■ Required action: List, from the lines below, each one with "rbrace" in it.

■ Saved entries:
(** * Waztomatic: campaign scheduling, rate-limited dispatch, spintax,
      personalisation, auto-reply matching and the in-memory store

    A shallow embedding of the server core:

    - [server/services/spintax.ts]   ([parseSpintax], [validateSpintax],
      [countSpintaxVariations], [generateAllSpintaxVariations]),
    - [server/storage.ts]            ([MemStorage]),
    - [server/services/scheduler.ts] ([SchedulerService]),
    - [server/services/whatsapp.ts]  ([WhatsAppService]: sending, auto-replies,
      receipts, connection updates),
    - [server/routes.ts]             (the contact import and the removal of a
      campaign).

    Conventions.  A JavaScript string is a sequence of UTF-16 code units; the
    embedding covers the strings whose code units are below 256, one [ascii]
    per code unit.  Records keep [string] fields; the character-level
    algorithms run on [list ascii] and are wrapped back into [string].
    Timestamps are milliseconds as [Z].  The number of variations of a text
    is a JavaScript number: a natural number as a double, rounded after
    every multiplication, or [Infinity].  Thrown exceptions are the [Throw]
    outcome of a small error monad; a [while] loop that the source does not
    bound takes fuel and answers [None] when the fuel runs out. *)

From Stdlib Require Import List String Ascii ZArith Lia Bool Arith PeanoNat.
Import ListNotations.

Set Implicit Arguments.

(* ================================================================== *)
(** * JavaScript strings *)
(* ================================================================== *)

Module JsString.

Definition chars := list ascii.

Definition of_string (s : string) : chars := list_ascii_of_string s.
Definition to_string (l : chars) : string := string_of_list_ascii l.

Definition lbrace : ascii := "{"%char.
Definition rbrace : ascii := "}"%char.
Definition pipe   : ascii := "|"%char.
Definition dollar : ascii := "$"%char.

Definition is_brace (c : ascii) : bool :=
  Ascii.eqb c lbrace || Ascii.eqb c rbrace.

(** [WhiteSpace] and [LineTerminator] code units below 256: TAB, LF, VT, FF,
    CR, SP and NBSP.  These are what [String.prototype.trim] strips. *)
Definition isWhiteSpace (c : ascii) : bool :=
  let n := nat_of_ascii c in
  ((9 <=? n) && (n <=? 13)) || (n =? 32) || (n =? 160).

Fixpoint trimStart (s : chars) : chars :=
  match s with
  | c :: t => if isWhiteSpace c then trimStart t else s
  | [] => []
  end.

Definition trimEnd (s : chars) : chars := rev (trimStart (rev s)).

Definition trim (s : chars) : chars := trimEnd (trimStart s).

(** [s.split(sep)] for a one-character separator: n separators give n+1
    pieces, the empty string gives one empty piece. *)
Fixpoint split (sep : ascii) (s : chars) : list chars :=
  match s with
  | [] => [[]]
  | c :: t =>
      if Ascii.eqb c sep then [] :: split sep t
      else match split sep t with
           | p :: ps => (c :: p) :: ps
           | [] => [[c]]
           end
  end.

Fixpoint startsWith (pat s : chars) : bool :=
  match pat, s with
  | [], _ => true
  | p :: pat', c :: s' => Ascii.eqb p c && startsWith pat' s'
  | _ :: _, [] => false
  end.

Fixpoint includes (pat s : chars) : bool :=
  startsWith pat s ||
  match s with
  | [] => false
  | _ :: t => includes pat t
  end.

Definition endsWith (pat s : chars) : bool := startsWith (rev pat) (rev s).

Definition eqb (a b : chars) : bool :=
  String.eqb (to_string a) (to_string b).

(** [toLowerCase] on code units below 256: A-Z and the Latin-1 capitals
    U+00C0..U+00DE other than the multiplication sign U+00D7 move up by 32. *)
Definition lowerChar (c : ascii) : ascii :=
  let n := nat_of_ascii c in
  if ((65 <=? n) && (n <=? 90))
     || ((192 <=? n) && (n <=? 222) && negb (n =? 215))
  then ascii_of_nat (n + 32) else c.

Definition toLowerCase (s : chars) : chars := map lowerChar s.
(** ** C9: [stopListening] *)

(** C9: from every prior state (listening or not, with or without a recorded
    error, with or without a stored handle), after [stopListening] returns
    the listening flag is false and [recognitionRef.current] is null, while
    transcript, confidence and error are unchanged; the object that was
    stored, if any, has received [stop()]. *)
Theorem stopListening_clears_handle (w : World) :
  let w' := snd (stopListening w) in
  fst (stopListening w) = Normal tt /\
  isListening (state w') = false /\
  recognitionRef w' = None /\
  transcript (state w') = transcript (state w) /\
  confidence (state w') = confidence (state w) /\
  error (state w') = error (state w) /\
  recognitions w'
  = match recognitionRef w with
    | Some h => alter markStopRequested h (recognitions w)
    | None => recognitions w
    end.
Proof.
  cbn zeta. rewrite stopListening_eq. cbn [fst snd].
  destruct (recognitionRef w) eqn:Href; repeat split.
  exact Href.
Qed.

(** ** C6: failures are reported, not thrown *)



(** ** C10: a new attempt starts from a clean error *)

(** C10: in a supported environment, [startListening] has set [error] to
    null by the time it suspends at the permission request (and has touched
    nothing else of the hook state); when the request settles with nothing in
    between, [error] is null if the attempt succeeded and this attempt's own
    failure message otherwise; and the error recorded before the call has no
    influence on the world the call ends in. *)
Theorem start_clears_previous_error (env : Env) (w : World) (previous : option string) :
  fst (startListening_enter true w) = Normal true /\
  error (state (snd (startListening_enter true w))) = None /\
  isListening (state (snd (startListening_enter true w))) = isListening (state w) /\
  transcript (state (snd (startListening_enter true w))) = transcript (state w) /\
  confidence (state (snd (startListening_enter true w))) = confidence (state w) /\
  error (state (snd (startListening true env w))) = startFailure env /\
  snd (startListening true env (setError previous w)) = snd (startListening true env w).
Proof.
  rewrite !startListening_eq, startListening_enter_eq. cbn [fst snd].
  repeat split.
  unfold settledWorld. cbn. now destruct (startFailure env).
Qed.

(** ** Steps of the event queue *)

Lemma handler_frame ev w :
  recognitionRef (handler ev w) = recognitionRef w /\
  recognitions (handler ev w) = recognitions w /\
  tracks (handler ev w) = tracks w /\
  pendingStarts (handler ev w) = pendingStarts w.
Proof.
  destruct ev as [|event|code|]; cbn [handler]; try (repeat split; fail).
  rewrite onresult_spec.
  destruct (confidenceAfter_frame (batch event) w) as (_ & _ & _ & H1 & H2 & H3 & H4).
  cbn. auto.
Qed.

Lemma handler_isListening ev w :
  isListening (state (handler ev w))
  = match ev with
    | OnStart => true
    | OnResult _ => isListening (state w)
    | OnError _ | OnEnd => false
    end.
Proof.
  destruct ev as [|event|code|]; cbn [handler]; try reflexivity.
  rewrite onresult_spec.
  destruct (confidenceAfter_frame (batch event) w) as (H & _). exact H.
Qed.

Lemma handler_error ev w :
  error (state (handler ev w))
  = match ev with
    | OnStart => None
    | OnError code => Some (onerrorMessage code)
    | OnResult _ | OnEnd => error (state w)
    end.
Proof.
  destruct ev as [|event|code|]; cbn [handler]; try reflexivity.
  rewrite onresult_spec.
  destruct (confidenceAfter_frame (batch event) w) as (_ & _ & H & _). exact H.
Qed.





Lemma run_snoc isSupported w actions a :
  run isSupported w (actions ++ [a])%list
  = exec isSupported (run isSupported w actions) a.
Proof. unfold run. now rewrite foldl_app. Qed.


(** ** C5: no listening without permission *)




(** ** C2: [startListening] while listening *)

Lemma exec_listening_no_error w a :
  (isListening (state w) = true -> error (state w) = None) ->
  isListening (state (exec true w a)) = true ->
  error (state (exec true w a)) = None.
Proof.
  intros Hinv. destruct a as [| env | | | h ev]; cbn [exec].
  - reflexivity.
  - destruct (pendingStarts w); [exact Hinv |].
    rewrite startListening_resume_eq. unfold settledWorld. cbn.
    destruct (startFailure env); [discriminate | exact Hinv].
  - rewrite stopListening_eq. discriminate.
  - reflexivity.
  - unfold deliver. destruct (recognitions w !! h); [| exact Hinv].
    rewrite handler_isListening, handler_error.
    destruct ev; auto; discriminate.
Qed.

(** In a supported environment a listening hook carries no error. *)
Lemma listening_no_error actions :
  isListening (state (run true initialWorld actions)) = true ->
  error (state (run true initialWorld actions)) = None.
Proof.
  induction actions as [|a actions IH] using rev_ind; [reflexivity |].
  rewrite run_snoc. now apply exec_listening_no_error.
Qed.

(** C2, as the claim states it, fails: in the listening state reached by a
    granted start and [onstart], a further [startListening] constructs a
    second recognition object and stores it in place of the first; and when
    its permission request is denied it turns listening off and records an
    error. *)
Lemma start_while_listening_counterexample :
  isListening (state listeningWorld) = true /\
  length (recognitions listeningWorld) = 1 /\
  recognitionRef listeningWorld = Some 0 /\
  length (recognitions (snd (startListening true envGranted listeningWorld))) = 2 /\
  recognitionRef (snd (startListening true envGranted listeningWorld)) = Some 1 /\
  isListening (state (snd (startListening true envDenied listeningWorld))) = false /\
  error (state listeningWorld) = None /\
  error (state (snd (startListening true envDenied listeningWorld)))
  = Some "Microphone access denied. Please allow microphone access and try again.".
Proof. repeat split. Qed.

(** C2 (amended): [startListening] has no guard on the listening flag.  In a
    supported environment, in every listening state the hook can reach, a
    [startListening] call whose permission request and engine start succeed
    leaves the hook state (listening flag, transcript, confidence, error)
    unchanged but constructs and starts a new recognition object and stores
    it as the current one; a call whose [try] block fails turns the listening
    flag off and records the failure message. *)
Theorem start_while_listening (actions : list Action) (env : Env) :
  let w := run true initialWorld actions in
  let w' := snd (startListening true env w) in
  isListening (state w) = true ->
  (startFailure env = None ->
   state w' = state w /\
   recognitions w'
   = (recognitions w ++ [markStarted (configure defaultRecognition)])%list /\
   recognitionRef w' = Some (length (recognitions w))) /\
  (forall msg, startFailure env = Some msg ->
               state w' = failedWith msg (state w) /\
               isListening (state w') = false).
Proof.
  cbn zeta. intros Hon. apply listening_no_error in Hon as Herr.
  rewrite startListening_eq. cbn [snd]. split.
  - intros Hok. unfold settledWorld. rewrite Hok. cbn.
    unfold startFailure, engineFailure in Hok.
    unfold recognitionsAfterStart, refAfterStart.
    destruct (permissionFailure env); [discriminate |].
    destruct (constructThrows env); [discriminate |].
    destruct (startThrows env); [discriminate |].
    repeat split.
    destruct (state (run true initialWorld actions)) as [l t c e].
    cbn in *. now subst e.
  - intros msg Hfail. unfold settledWorld. rewrite Hfail. cbn. auto.
Qed.

(** In the listening world of the counterexample, a second granted start
    keeps the hook state and allocates object 1. *)
Lemma start_while_listening_witness :
  state (snd (startListening true envGranted listeningWorld)) = state listeningWorld /\
  recognitions (snd (startListening true envGranted listeningWorld))
  = (recognitions listeningWorld ++ [markStarted (configure defaultRecognition)])%list /\
  recognitionRef (snd (startListening true envGranted listeningWorld)) = Some 1.
Proof.
  apply (proj1 (start_while_listening
                  [CallStart; Settle envGranted; Deliver 0 OnStart] envGranted
                  eq_refl)).
  reflexivity.
Defined.

(** ** C3: events of a handle that is no longer the current one *)

(** C3, as the claim states it, fails: after start, stop and a second start,
    object 1 is the current recognition and the hook is listening; an [onend]
    of the old object 0 turns listening off, and an [onresult] of object 0
    rewrites transcript and confidence. *)
Lemma stale_event_counterexample :
  recognitionRef restartedWorld = Some 1 /\
  isListening (state restartedWorld) = true /\
  transcript (state restartedWorld) = EmptyString /\
  confidence (state restartedWorld) = 0%Q /\
  isListening (state (deliver 0 OnEnd restartedWorld)) = false /\
  transcript (state (deliver 0 (OnResult firstEvent) restartedWorld)) = "a red sun" /\
  confidence (state (deliver 0 (OnResult firstEvent) restartedWorld)) = (92 # 100)%Q.
Proof. repeat split. Qed.

(** C3 (amended): the callbacks compare no handle.  An event raised by any
    constructed recognition object, current or not, is handled the same way:
    [onend] turns the listening flag off, whatever it was, and leaves
    transcript, confidence and error unchanged; [onresult] sets the
    transcript to the text of the event's batch and the confidence to that of
    the batch's last final result (if it has one), and leaves the listening
    flag and the error unchanged. *)
Theorem events_ignore_handle_identity (w : World) (h h' : Handle) :
  h < length (recognitions w) ->
  h' < length (recognitions w) ->
  (forall ev, deliver h ev w = deliver h' ev w) /\
  state (deliver h OnEnd w)
  = {| isListening := false; transcript := transcript (state w);
       confidence := confidence (state w); error := error (state w) |} /\
  (forall event,
      let w' := deliver h (OnResult event) w in
      transcript (state w') = finalText (batch event) ++ interimText (batch event) /\
      confidence (state w')
      = default (confidence (state w)) (lastFinalConfidence (batch event)) /\
      isListening (state w') = isListening (state w) /\
      error (state w') = error (state w)).
Proof.
  intros Hh Hh'.
  unfold deliver.
  destruct (recognitions w !! h) eqn:Hr; [| apply lookup_ge_None in Hr; lia].
  destruct (recognitions w !! h') eqn:Hr'; [| apply lookup_ge_None in Hr'; lia].
  split; [reflexivity |]. split; [reflexivity |].
  intros event. cbn zeta. cbn [handler].
  rewrite onresult_spec.
  destruct (confidenceAfter_frame (batch event) w) as (Hl & _ & He & _).
  cbn. rewrite Hl, He, confidenceAfter_confidence. auto.
Qed.

(** In the restarted world, the old object 0 and the current object 1 are
    served by the same callbacks. *)
Lemma events_ignore_handle_identity_witness :
  deliver 0 OnEnd restartedWorld = deliver 1 OnEnd restartedWorld.
Proof.
  apply (proj1 (events_ignore_handle_identity restartedWorld 0 1
                  ltac:(vm_compute; lia) ltac:(vm_compute; lia))).
Defined.

(** ** C4: classification of adapter error codes *)








(** * Further properties of the hook and of the component *)

(** ** The panel's text search *)

Lemma startsWith_iff n : forall s,
  Js.startsWith s n = true <-> exists post, s = n ++ post.
Proof.
  induction n as [|a n IH]; intros s.
  - split; [intros _; now exists s | now destruct s].
  - destruct s as [|b s]; cbn.
    + split; [discriminate | intros [post H]; discriminate].
    + rewrite andb_true_iff, IH. split.
      * intros [Hab [post ->]]. apply Ascii.eqb_eq in Hab as ->. now exists post.
      * intros [post H]. injection H as -> ->.
        split; [apply Ascii.eqb_refl | now exists post].
Qed.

■ Answer box:
Definition rbrace : ascii := "}"%char.
  Ascii.eqb c lbrace || Ascii.eqb c rbrace.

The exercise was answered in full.